Sohu loses US$79m on increased expenses
SOHU.COM Inc, which operates one of China’s most popular web portals, yesterday said it lost US$79 million in the latest quarter due to higher expenses as its games and mobile businesses expanded.
The loss for the three months ending on March 31, equal to US$2.05 per share, compared with a US$23 million profit for the same period a year earlier.
The Beijing-based company cited higher promotion and compensation costs as its mobile business and Changyou games unit expanded.
Total revenues for the quarter rose 19 percent to US$365 million.
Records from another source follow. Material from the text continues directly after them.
(* ===== verification/MallocExtSpec.v ===== *)
(** What the inspection and tuning functions promise. *)
From Stdlib Require Import Floats.SpecFloat Strings.String Sorting.Sorted.
From stdpp Require Import sorting.
From S2P Require Import Prelude SizeMap Sampler MallocHook LinkedList Bytes Span PackedCache PageMap SysEnv PageHeap SpanStore.
From S2P Require Import PageHeapInv PageHeapOps PageHeapAlloc PageHeapGrow PageHeapNew PageHeapSpec PageHeapCheck.
From S2P Require Import CentralFreeList CentralInv CentralTables CentralOps CentralPopulate CentralRemove CentralRelease CentralInsert CentralSpec.
From S2P Require Import ThreadCache CachePtr FrontEnd Unsampled CacheInv CacheLimits CacheOps CacheAlloc CacheFree CacheThreads FrontBlocks FrontInv FrontInit FrontOps MallocExt.

(** ** Sums *)

Definition lsum {A} (f : A -> Z) (l : list A) : Z := foldr (fun x acc => f x + acc) 0 l.

Lemma lsum_ext {A} (f g : A -> Z) l : (forall x, x ∈ l -> f x = g x) -> lsum f l = lsum g l.
Proof.
  induction l as [|x l IH]; intros Hf; [done|]. unfold lsum in *. simpl. rewrite (Hf x) by (by left). f_equal. apply IH. intros y Hy. apply Hf. by right.
Qed.

Lemma lsum_add {A} (f g : A -> Z) l : lsum (fun x => f x + g x) l = lsum f l + lsum g l.
Proof. induction l as [|x l IH]; [done|]. unfold lsum in *. simpl. rewrite IH. lia. Qed.

Lemma lsum_mul {A} (f : A -> Z) c l : lsum (fun x => c * f x) l = c * lsum f l.
Proof. induction l as [|x l IH]; unfold lsum in *; simpl; lia. Qed.

Lemma lsum_zero {A} (f : A -> Z) l : (forall x, x ∈ l -> f x = 0) -> lsum f l = 0.
Proof. intros Hf. rewrite (lsum_ext f (fun _ => 0 * 0)) by (intros; by rewrite Hf). by rewrite (lsum_mul (fun _ => 0) 0). Qed.

Lemma lsum_app {A} (f : A -> Z) l k : lsum f (l ++ k) = lsum f l + lsum f k.
Proof. induction l as [|x l IH]; unfold lsum in *; simpl; lia. Qed.

Lemma lsum_fmap {A B} (f : B -> Z) (g : A -> B) l : lsum f (g <$> l) = lsum (fun x => f (g x)) l.
Proof. induction l as [|x l IH]; [done|]. change (lsum f (g <$> x :: l)) with (f (g x) + lsum f (g <$> l)). by rewrite IH. Qed.

Lemma lsum_join {A} (f : A -> Z) (l : list (list A)) : lsum f (mjoin l) = lsum (lsum f) l.
Proof. induction l as [|k l IH]; [done|]. change (mjoin (k :: l)) with (k ++ mjoin l). rewrite lsum_app, IH. done. Qed.

Lemma lsum_const {A} (c : Z) (l : list A) : lsum (fun _ => c) l = Z.of_nat (List.length l) * c.
Proof. induction l as [|x l IH]; unfold lsum in *; [done|]. cbn [foldr List.length]. lia. Qed.

Lemma lsum_swap {A B} (f : A -> B -> Z) l k : lsum (fun x => lsum (f x) k) l = lsum (fun y => lsum (fun x => f x y) l) k.
Proof.
  induction l as [|x l IH]; [by rewrite (lsum_zero _ k)|]. change (lsum (fun x => lsum (f x) k) (x :: l)) with (lsum (f x) k + lsum (fun x => lsum (f x) k) l).
  rewrite IH, <- lsum_add. done.
Qed.

Lemma lsum_nonneg {A} (f : A -> Z) l : (forall x, x ∈ l -> 0 <= f x) -> 0 <= lsum f l.
Proof.
  induction l as [|x l IH]; intros Hf; unfold lsum in *; simpl; [done|]. pose proof (Hf x ltac:(by left)).
  assert (0 <= foldr (fun x acc => f x + acc) 0 l) by (apply IH; intros y Hy; apply Hf; by right). lia.
Qed.

Lemma lsum_one {A} `{!EqDecision A} (c : A) v l : NoDup l -> c ∈ l -> lsum (fun x => if decide (c = x) then v else 0) l = v.
Proof.
  induction l as [|x l IH]; intros Hnd Hc; [by apply not_elem_of_nil in Hc|]. apply NoDup_cons in Hnd as [Hx Hnd].
  unfold lsum in *. simpl. case_decide as Hcx.
  - subst x. assert (lsum (fun x => if decide (c = x) then v else 0) l = 0) as H0; [|unfold lsum in H0; lia].
    apply lsum_zero. intros y Hy. rewrite decide_False; [done|]. by intros ->.
  - apply elem_of_cons in Hc as [|Hc]; [done|]. rewrite IH by done. lia.
Qed.

(** The sum over a map, class by class. *)
Lemma msum_classes {A} (f : Z -> A -> Z) (cls : A -> Z) (l : list Z) (m : gmap Z A) :
  NoDup l -> (forall k x, m !! k = Some x -> f k x <> 0 -> cls x ∈ l) ->
  msum f m = lsum (fun c => msum (fun k x => if decide (cls x = c) then f k x else 0) m) l.
Proof.
  intros Hnd. induction m as [|k x m Hk IH] using map_ind; intros Hc.
  { symmetry. apply lsum_zero. intros c _. apply msum_empty. }
  rewrite msum_insert by done. rewrite (lsum_ext _ (fun c => (if decide (cls x = c) then f k x else 0) + msum (fun k x => if decide (cls x = c) then f k x else 0) m)).
  2:{ intros c _. by rewrite msum_insert. }
  rewrite lsum_add, <- IH.
  2:{ intros j y Hj. apply (Hc j). rewrite lookup_insert_ne; [done|]. intros ->. congruence. }
  f_equal. destruct (decide (f k x = 0)) as [Hz|Hz].
  - rewrite Hz. symmetry. apply lsum_zero. intros c _. by case_decide.
  - symmetry. apply lsum_one; [done|]. apply (Hc k); [|done]. by rewrite lookup_insert_eq.
Qed.

Lemma msum_scale {A} (f : Z -> A -> Z) c (m : gmap Z A) : msum (fun k x => c * f k x) m = c * msum f m.
Proof. induction m as [|k x m Hk IH] using map_ind; [rewrite !msum_empty; lia|]. rewrite !msum_insert by done. lia. Qed.

Lemma msum_filter {A} (f : A -> Z) (Q : A -> Prop) `{!forall x, Decision (Q x)} (m : gmap Z A) :
  msum (fun _ x => if decide (Q x) then f x else 0) m = lsum (fun '(_, x) => f x) (filter (fun kx => Q kx.2) (map_to_list m)).
Proof.
  unfold msum. rewrite map_fold_foldr. generalize (map_to_list m). intros l. induction l as [|[k x] l IH]; [done|].
  cbn [foldr]. rewrite IH, filter_cons. simpl. by destruct (decide (Q x)).
Qed.

(** Congruence modulo the word size. *)
Lemma u64_shift a : exists k, u64 a = a + k * 2 ^ 64.
Proof. exists (- (a / 2 ^ 64)). unfold u64. change 18446744073709551616 with (2 ^ 64). pose proof (Z.div_mod a (2 ^ 64) ltac:(lia)). lia. Qed.

(** ** The traversal of all ranges *)

Section Ranges.
Context {W : Type} {E : Env W} {P : PageMap W} {G : EnvGhost W}.
Context {ens : pm_t -> Z -> Prop} {free_ : Z} (sm : SizeMap).
Context {EL : EnvLaws W} {PL : PageMapLaws MetaDataAlloc P ens} {HLay : HeapLayout free_}.
Context (strict : bool) (h : PageHeap) (HI : Inv ens free_ strict ∅ 0 h).

(** A range and the span it stands for. *)
Definition describes (r : MallocRange) (s : Span) : Prop :=
  range_address r = 8192 * s.(start) /\ range_length r = 8192 * s.(length_) /\ range_type r = range_of s.(location).
Definition earlier (s t : Span) : Prop := s.(start) < t.(start).

(** The spans that start in [page .. page' - 1], in order. *)
Record between (page page' : Z) (ss : list Span) : Prop := {
  bt_sorted : StronglySorted earlier ss;
  bt_elem s : s ∈ ss <-> exists p, h.(spans) !! p = Some s /\ page <= s.(start) < page'
}.

(** The spans from [page] on. *)
Definition remaining (page : Z) : Z := msum (fun _ s => if decide (page <= s.(start)) then 1 else 0) h.(spans).

Lemma remaining_less page p s : h.(spans) !! p = Some s -> page <= s.(start) -> remaining (s.(start) + s.(length_)) < remaining page.
Proof.
  intros Hp Hle. unfold remaining. rewrite !(msum_delete _ h.(spans) p s) by done.
  destruct (Inv_ok _ _ _ _ _ _ _ _ HI Hp) as [_ _ _ _ Hlen _ _]. rewrite (decide_True _ _ Hle), decide_False by lia.
  enough (msum (fun _ t => if decide (s.(start) + s.(length_) <= t.(start)) then 1 else 0) (delete p h.(spans)) <=
    msum (fun _ t => if decide (page <= t.(start)) then 1 else 0) (delete p h.(spans))) by lia.
  apply msum_le. intros q t _. repeat case_decide; lia.
Qed.

Lemma remaining_bound page : 0 <= remaining page <= Z.of_nat (size h.(spans)).
Proof.
  unfold remaining. generalize h.(spans). intros S. induction S as [|p s S Hp IH] using map_ind; [done|].
  rewrite msum_insert, map_size_insert_None by done. case_decide; lia.
Qed.

Lemma between_cons page page' p s ss :
  h.(spans) !! p = Some s -> page <= s.(start) -> (forall q t, h.(spans) !! q = Some t -> page <= t.(start) -> s.(start) <= t.(start)) ->
  s.(start) + s.(length_) <= page' -> between (s.(start) + s.(length_)) page' ss -> between page page' (s :: ss).
Proof.
  intros Hp Hle Hfirst Hpage [Hs He]. destruct (Inv_ok _ _ _ _ _ _ _ _ HI Hp) as [_ _ _ _ Hlen _ _]. split.
  - constructor; [done|]. apply Forall_forall. intros t (q & Hq & Ht)%He. unfold earlier. lia.
  - intros t. rewrite elem_of_cons, He. split.
    + intros [->|(q & Hq & Ht)]; [exists p|exists q]; split; done || lia.
    + intros (q & Hq & Ht). destruct (decide (q = p)) as [->|Hne]; [left; congruence|right]. exists q. split; [done|]. split; [|lia].
      pose proof (Hfirst q t Hq ltac:(lia)). destruct (Z.le_gt_cases (s.(start) + s.(length_)) t.(start)); [done|]. destruct Hne.
      apply (g_disjoint _ _ _ _ _ _ _ (i_geom _ _ _ _ _ _ HI) q p t s t.(start)); [done..| |]; unfold covers; [|lia].
      destruct (Inv_ok _ _ _ _ _ _ _ _ HI Hq); lia.
Qed.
Online advertising rose 51 percent at US$175 million.
Companies such as Sohu that prospered in the desktop computer-based Internet era are rolling out mobile services as Chinese web surfers go online on smartphones and tablet computers.
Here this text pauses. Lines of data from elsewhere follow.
(* ===== verification/FrontScenario.v ===== *)
(** The allocation functions over the system of [BumpOS.v], with the default size-class
    tables: the start of a process, a block allocated by its first thread, and the
    theorems of the allocation functions at those states. *)
From Stdlib Require Import Floats.SpecFloat Strings.String.
From S2P Require Import Prelude SizeMap SizeClasses Sampler MallocHook LinkedList Bytes Span PackedCache PageMap SystemAlloc SysEnv MetaData BumpOS.
From S2P Require Import PageHeap SpanStore PageHeapInv PageHeapScenario CentralFreeList CentralInv CentralTables StaticVars CentralScenario.
From S2P Require Import ThreadCache CachePtr FrontEnd FrontBlocks FrontInv FrontInit FrontOps MallocExt MallocExtSpec FrontSpec.

#[export] Instance bump_cache_env : CacheEnv BW := World_cache_env true.
#[export] Instance bump_cache_laws : CacheEnvLaws BW := World_cache_laws true.

#[export] Instance bump_meta_stats : MetaStats BW := metadata_system_bytes_.

Lemma bump_no_caches : caches (bump_world false) = ∅.
Proof. vm_compute. reflexivity. Qed.

(** The standard library of this process: a hash, no backtraces, no new handler. *)
Definition bump_hash (x : Z) : Z := x.
Definition bump_backtrace (th : Thread) : list Z := [].
Definition bump_handler (st : Front (W := BW)) : option (M (Front (W := BW)) handler_end) := None.
Definition bump_thread : Thread := mkThread 1000 2000 3000.

Definition bump_start_run : result (Front (W := BW)) :=
  start_process bump_free bump_central bump_sampled default_sizemap None 0 (double_of_Z 1) false ∅ (bump_world false).
Definition bump_front : Front (W := BW) := ok_or (Front_zero static_heap) bump_start_run.

Abbreviation bump_inv := (front_inv (W := BW) (P := bump_pagemap) (ens := PageMap2.ensured2 35) (free_ := bump_free)
  (central_cache_ := bump_central) (sm := default_sizemap) bump_hash).

Lemma bump_front_ok : bump_start_run = Ok bump_front /\ bump_inv true ∅ bump_front /\ room bump_front /\ bump_front.(tc_new_mode) = 0.
Proof.
  destruct (start_ok (P := bump_pagemap) (ens := PageMap2.ensured2 35) (free_ := bump_free) (central_cache_ := bump_central)
    default_tables_ok bump_hash bump_sampled 0 None 0 (double_of_Z 1) false ∅ (bump_world false)
    (bump_world_ok false) bump_no_caches ltac:(lia) default_min_span ltac:(split; reflexivity) bump_sampled_apart) as (st & Hst & HI & Hr & Hm & _).
  unfold bump_front, bump_start_run. rewrite Hst. cbn [ok_or]. split; [reflexivity|]. split; [exact HI|]. split; [exact Hr|exact Hm].
Qed.

(** Nothing is known about pages yet. *)
Lemma bump_front_new : map_to_list (heap_of bump_front).(spans) = [] /\ TryGetSizeClass (heap_of bump_front) 1507 = None.
Proof. split; vm_compute; reflexivity. Qed.

Lemma bump_ready : ready bump_hash bump_thread bump_front.
Proof. right. apply bump_front_ok. Qed.

Lemma bump_no_handler b : no_handler bump_handler 1 b bump_front.
Proof. right. split; [reflexivity|lia]. Qed.

(** 100 bytes for the first thread. *)
Abbreviation bump_allocate := (allocate (W := BW) (free_ := bump_free) (central_cache_ := bump_central) (sm := default_sizemap)
  bump_sampled 0 (fun x => x) (double_of_Z 1) bump_hash bump_backtrace bump_handler 1).
Definition block_run : result (outcome * Front (W := BW)) := bump_allocate malloc_oom bump_thread 100 bump_front.
Definition block_run_ok : outcome * Front (W := BW) := ok_or (Ret 0, bump_front) block_run.
Definition ptr_of (r : outcome) : Z := match r with Ret p => p | Throw _ => 0 end.
Definition block_ptr : Z := ptr_of block_run_ok.1.
Definition block_front : Front (W := BW) := block_run_ok.2.

Lemma block_run_eq : bump_allocate malloc_oom bump_thread 100 bump_front = Ok (Ret block_ptr, block_front) /\ block_ptr <> 0 /\
  GetIfPresent bump_thread block_front <> 0 /\ counts_small (sm := default_sizemap) block_front = true /\ block_front.(extra_bytes_released_) = 0 /\
  (heap_of block_front).(aggressive_decommit_) = false.
Proof.
  assert (H : is_ok block_run && match block_run_ok.1 with Ret p => negb (p =? 0) | Throw _ => false end &&
    negb (GetIfPresent bump_thread block_run_ok.2 =? 0) && counts_small (sm := default_sizemap) block_run_ok.2 && (block_run_ok.2.(extra_bytes_released_) =? 0) &&
    negb (heap_of block_run_ok.2).(aggressive_decommit_) = true) by (vm_compute; reflexivity).
  apply andb_prop in H as [[[[[H1 H2]%andb_prop H3]%andb_prop H4]%andb_prop H5]%andb_prop H6]. unfold block_ptr, block_front, block_run_ok in *. fold block_run.
  destruct block_run as [r| | |]; [|discriminate H1..]. destruct r as [[p|e] st]; cbn [ok_or fst snd ptr_of] in *; [|discriminate H2].
  split; [reflexivity|]. apply negb_true_iff, Z.eqb_neq in H2, H3. apply Z.eqb_eq in H5. apply negb_true_iff in H6. by split_and!.
Qed.
#[global] Opaque block_run block_ptr block_front bump_front.

(** The size of the block. *)
Definition block_size : Z := tc_nallocx default_sizemap (heap_of bump_front) 100 0.
Definition block_map : gmap Z Z := {[block_ptr := block_size]}.

Lemma block_front_ok : bump_inv true block_map block_front /\ ready bump_hash bump_thread block_front /\ 100 <= block_size.
Proof.
  destruct block_run_eq as (Hrun & Hp0 & Hc & _). destruct bump_front_ok as (_ & HI & _ & Hmode).
  assert (Hno : no_handler bump_handler 1 (from_op malloc_oom) bump_front) by (left; split; [reflexivity|exact Hmode]).
  pose proof (wp_Ok _ _ _ _ _ (allocate_ok default_tables_ok default_lookup_ok bump_sampled 0 (fun x => x) (double_of_Z 1) (Z.le_refl 0) bump_hash
    bump_backtrace bump_handler 1 true ∅ bump_thread malloc_oom 100 bump_front HI bump_ready ltac:(lia) Hno) Hrun) as [[_ Hal] _].
  destruct Hal as [(p & _ & Hr & Hle & _ & HI')|(Hz & _)]; [|destruct (Hp0 (f_equal ptr_of Hz))].
  pose proof (f_equal ptr_of Hr : block_ptr = p) as Hp. rewrite <- Hp in HI'. split; [exact HI'|]. split; [|exact Hle].
  destruct HI' as [heaps [_ Hth]]. exact (has_cache_ready bump_hash bump_thread block_front _ (conj eq_refl Hc) (to_fast _ _ _ Hth)).
Qed.

Lemma block_lookup : block_map !! block_ptr = Some block_size.
Proof. apply lookup_insert_eq. Qed.

Lemma block_no_handler b : no_handler bump_handler 1 b block_front.
Proof. right. split; [reflexivity|lia]. Qed.

(** ** The theorems at these states *)

Lemma malloc_spec_witness :
  wp (bump_allocate cpp_throw_oom bump_thread 100) (fun r st' => (exists p, r = Ret p /\ bump_inv true {[p := block_size]} st') \/
    (r = Throw bad_alloc /\ bump_inv true ∅ st')) bump_front.
Proof.
  eapply wp_mono; [apply (malloc_spec default_tables_ok default_lookup_ok bump_sampled 0 (fun x => x) (double_of_Z 1) (Z.le_refl 0) bump_hash
    bump_backtrace bump_handler 1 true ∅ bump_thread cpp_throw_oom 100 bump_front (proj1 (proj2 bump_front_ok)) bump_ready); [lia|exact (bump_no_handler true)]|].
  intros r st' [[_ Hal] _]. destruct Hal as [(p & _ & Hr & _ & _ & HI)|(Hr & HI & _)]; [left|right; split; [exact Hr|exact HI]].
  exists p. split; [exact Hr|exact HI].
Defined.

Lemma free_spec_witness :
  wp (deallocate (W := BW) (free_ := bump_free) (central_cache_ := bump_central) (sm := default_sizemap) (FreeSized 100) bump_thread block_ptr)
    (fun _ st' => bump_inv true ∅ st') block_front.
Proof.
  destruct block_front_ok as (HI & _ & _).
  assert (Hsz : block_size = tc_nallocx default_sizemap (heap_of block_front) 100 0).
  { unfold block_size, tc_nallocx, nallocx_slow, RoundUpSize. rewrite (front_smallest bump_hash true block_map block_front HI),
      (front_smallest bump_hash true ∅ bump_front (proj1 (proj2 bump_front_ok))). reflexivity. }
  eapply wp_mono; [apply (free_spec default_tables_ok default_lookup_ok bump_hash true block_map bump_thread (FreeSized 100) block_ptr block_size block_front HI
    block_lookup); split; [lia|exact Hsz]|].
  intros u st' (HI' & _). unfold block_map in HI'. rewrite delete_singleton_eq in HI'. exact HI'.
Defined.

Lemma realloc_spec_witness :
  wp (tc_realloc (W := BW) bump_free bump_central bump_sampled default_sizemap 0 (fun x => x) (double_of_Z 1) bump_hash bump_backtrace bump_handler 1
      bump_thread block_ptr 5000)
    (fun r st' => forall p, r = Ret p -> p <> 0 -> forall i, 0 <= i < 100 -> get_byte (memory_of st') (p + i) = get_byte (memory_of block_front) (block_ptr + i))
    block_front.
Proof.
  destruct block_front_ok as (HI & Hready & Hsz).
  eapply wp_mono; [apply (realloc_spec default_tables_ok default_lookup_ok bump_sampled 0 (fun x => x) (double_of_Z 1) (Z.le_refl 0) bump_hash
    bump_backtrace bump_handler 1 true block_map bump_thread block_ptr block_size 5000 block_front HI block_lookup Hready); [lia|exact (block_no_handler false)]|].
  intros r st' [(p & Hr & _ & _ & _ & _ & _ & Hb)|(Hr & _)] q Hq Hq0 i Hi.
  - rewrite Hr in Hq. pose proof (f_equal ptr_of Hq : p = q) as <-. apply Hb. lia.
  - rewrite Hr in Hq. destruct (Hq0 (eq_sym (f_equal ptr_of Hq))).
Defined.

Lemma calloc_spec_witness :
  wp (tc_calloc (W := BW) bump_free bump_central bump_sampled default_sizemap 0 (fun x => x) (double_of_Z 1) bump_hash bump_backtrace bump_handler 1
      bump_thread (2 ^ 32) (2 ^ 32)) (fun r st' => r = Ret 0 /\ bump_inv true ∅ st') bump_front.
Proof.
  eapply wp_mono; [apply (calloc_spec default_tables_ok default_lookup_ok bump_sampled 0 (fun x => x) (double_of_Z 1) (Z.le_refl 0) bump_hash
    bump_backtrace bump_handler 1 true ∅ bump_thread (2 ^ 32) (2 ^ 32) bump_front (proj1 (proj2 bump_front_ok)) bump_ready); [lia|lia|exact (bump_no_handler false)]|].
  intros r st' [_ Hr]. destruct (decide (2 ^ 32 * 2 ^ 32 < 2 ^ 64)) as [H|_]; [lia|]. destruct Hr as (Hr & HI & _). split; [exact Hr|exact HI].
Defined.

Lemma memalign_spec_witness :
  tc_posix_memalign (W := BW) bump_free bump_central bump_sampled default_sizemap 0 (fun x => x) (double_of_Z 1) bump_hash bump_backtrace bump_handler 1
    bump_thread 24 100 bump_front = Ok (inl (EINVAL, None), bump_front).
Proof.
  pose proof (memalign_spec default_tables_ok default_lookup_ok bump_sampled 0 (fun x => x) (double_of_Z 1) (Z.le_refl 0) bump_hash
    bump_backtrace bump_handler 1 default_natural true ∅ bump_thread malloc_oom 20 100 24 bump_front (proj1 (proj2 bump_front_ok)) bump_ready
    ltac:(lia) ltac:(lia) (bump_no_handler false) (bump_no_handler false) ltac:(lia)) as [_ H].
  destruct (decide (24 mod 8 = 0 /\ 24 = 2 ^ Z.log2 24)) as [[_ H2]|_]; [discriminate H2|exact H].
Defined.


(** A new handler that is called three times in vain, and then there is memory. *)
Definition patient_handler (st : Front (W := BW)) : option (M (Front (W := BW)) handler_end) := Some (mret handler_returns).
Definition third_time (st : Front (W := BW)) : result (Z * Front (W := BW)) := Ok (if (3 <=? List.length st.(trace))%nat then 4096 else 0, st).


(** The first thread writes a byte into its block. *)
Lemma block_written :
  rtc (client_step (W := BW) (free_ := bump_free) (central_cache_ := bump_central) (sm := default_sizemap) bump_sampled 0 (fun x => x) (double_of_Z 1)
         bump_hash bump_backtrace bump_handler 1)
    (mkClient bump_front ∅ ∅) (mkClient (with_memory (set_byte (memory_of block_front) block_ptr 7) block_front) block_map (<[block_ptr := 7 mod 256]> ∅)).
Proof.
  destruct block_run_eq as (Hrun & Hp0 & _), block_front_ok as (HI & _ & Hsz).
  eapply rtc_l; [eapply (step_allocate bump_sampled 0 (fun x => x) (double_of_Z 1) bump_hash bump_backtrace bump_handler 1 malloc_oom bump_thread 100);
    [exact bump_ready|lia|exact (bump_no_handler false)|exact Hrun|]|apply rtc_once, (step_write _ _ _ _ _ _ _ _ block_ptr block_size); [exact block_lookup|lia]].
  unfold add_block. rewrite decide_False by exact Hp0. exists block_size. split; [|reflexivity].
  unfold tc_malloc_size. apply Z.eqb_neq in Hp0. rewrite Hp0.
  exact (get_size_run default_tables_ok bump_hash true block_map block_ptr block_size _ block_front HI block_lookup).
Qed.


(** ** Inspection and tuning *)

Lemma allocated_bytes_exact_witness :
  exists lk, GetNumericProperty (W := BW) default_sizemap 0 "generic.current_allocated_bytes"%string block_front =
    Ok (Some (blocks_bytes block_map + 8192 * Z.of_nat (size (lk : gset Z)))).
Proof.
  destruct block_run_eq as (_ & _ & _ & Hc & _). destruct (allocated_bytes_exact default_tables_ok bump_hash 0 true block_map block_front
    (proj1 block_front_ok) (proj2 (counts_small_ok _) Hc)) as (lk & info & _ & H & _).
  exists lk. exact H.
Defined.



Lemma ranges_spec_witness : exists l ss, IterateOverRanges (W := BW) default_sizemap block_front = Ok l /\ Forall2 describes l ss.
Proof.
  destruct (ranges_spec bump_hash true block_map block_front (proj1 block_front_ok)) as (l & ss & Hrun & Hd & _). exists l, ss. split; [exact Hrun|exact Hd].
Defined.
Sohu operates online media, search, gaming, community and mobile services.
In the first quarter, its mobile video traffic surpassed PC-based traffic, according to Chairman Charles Zhang.
“With the accelerated migration to mobile Internet, I am pleased to report that Sohu Group’s portfolio of mobile properties is gaining great traction,” Zhang said.
Sohu’s mobile search traffic rose 24 percent, said Wang Xiaochuan, chief executive of its Sogou search unit.
For the current quarter, Sohu forecast a loss of between US$48 million and US$52 million.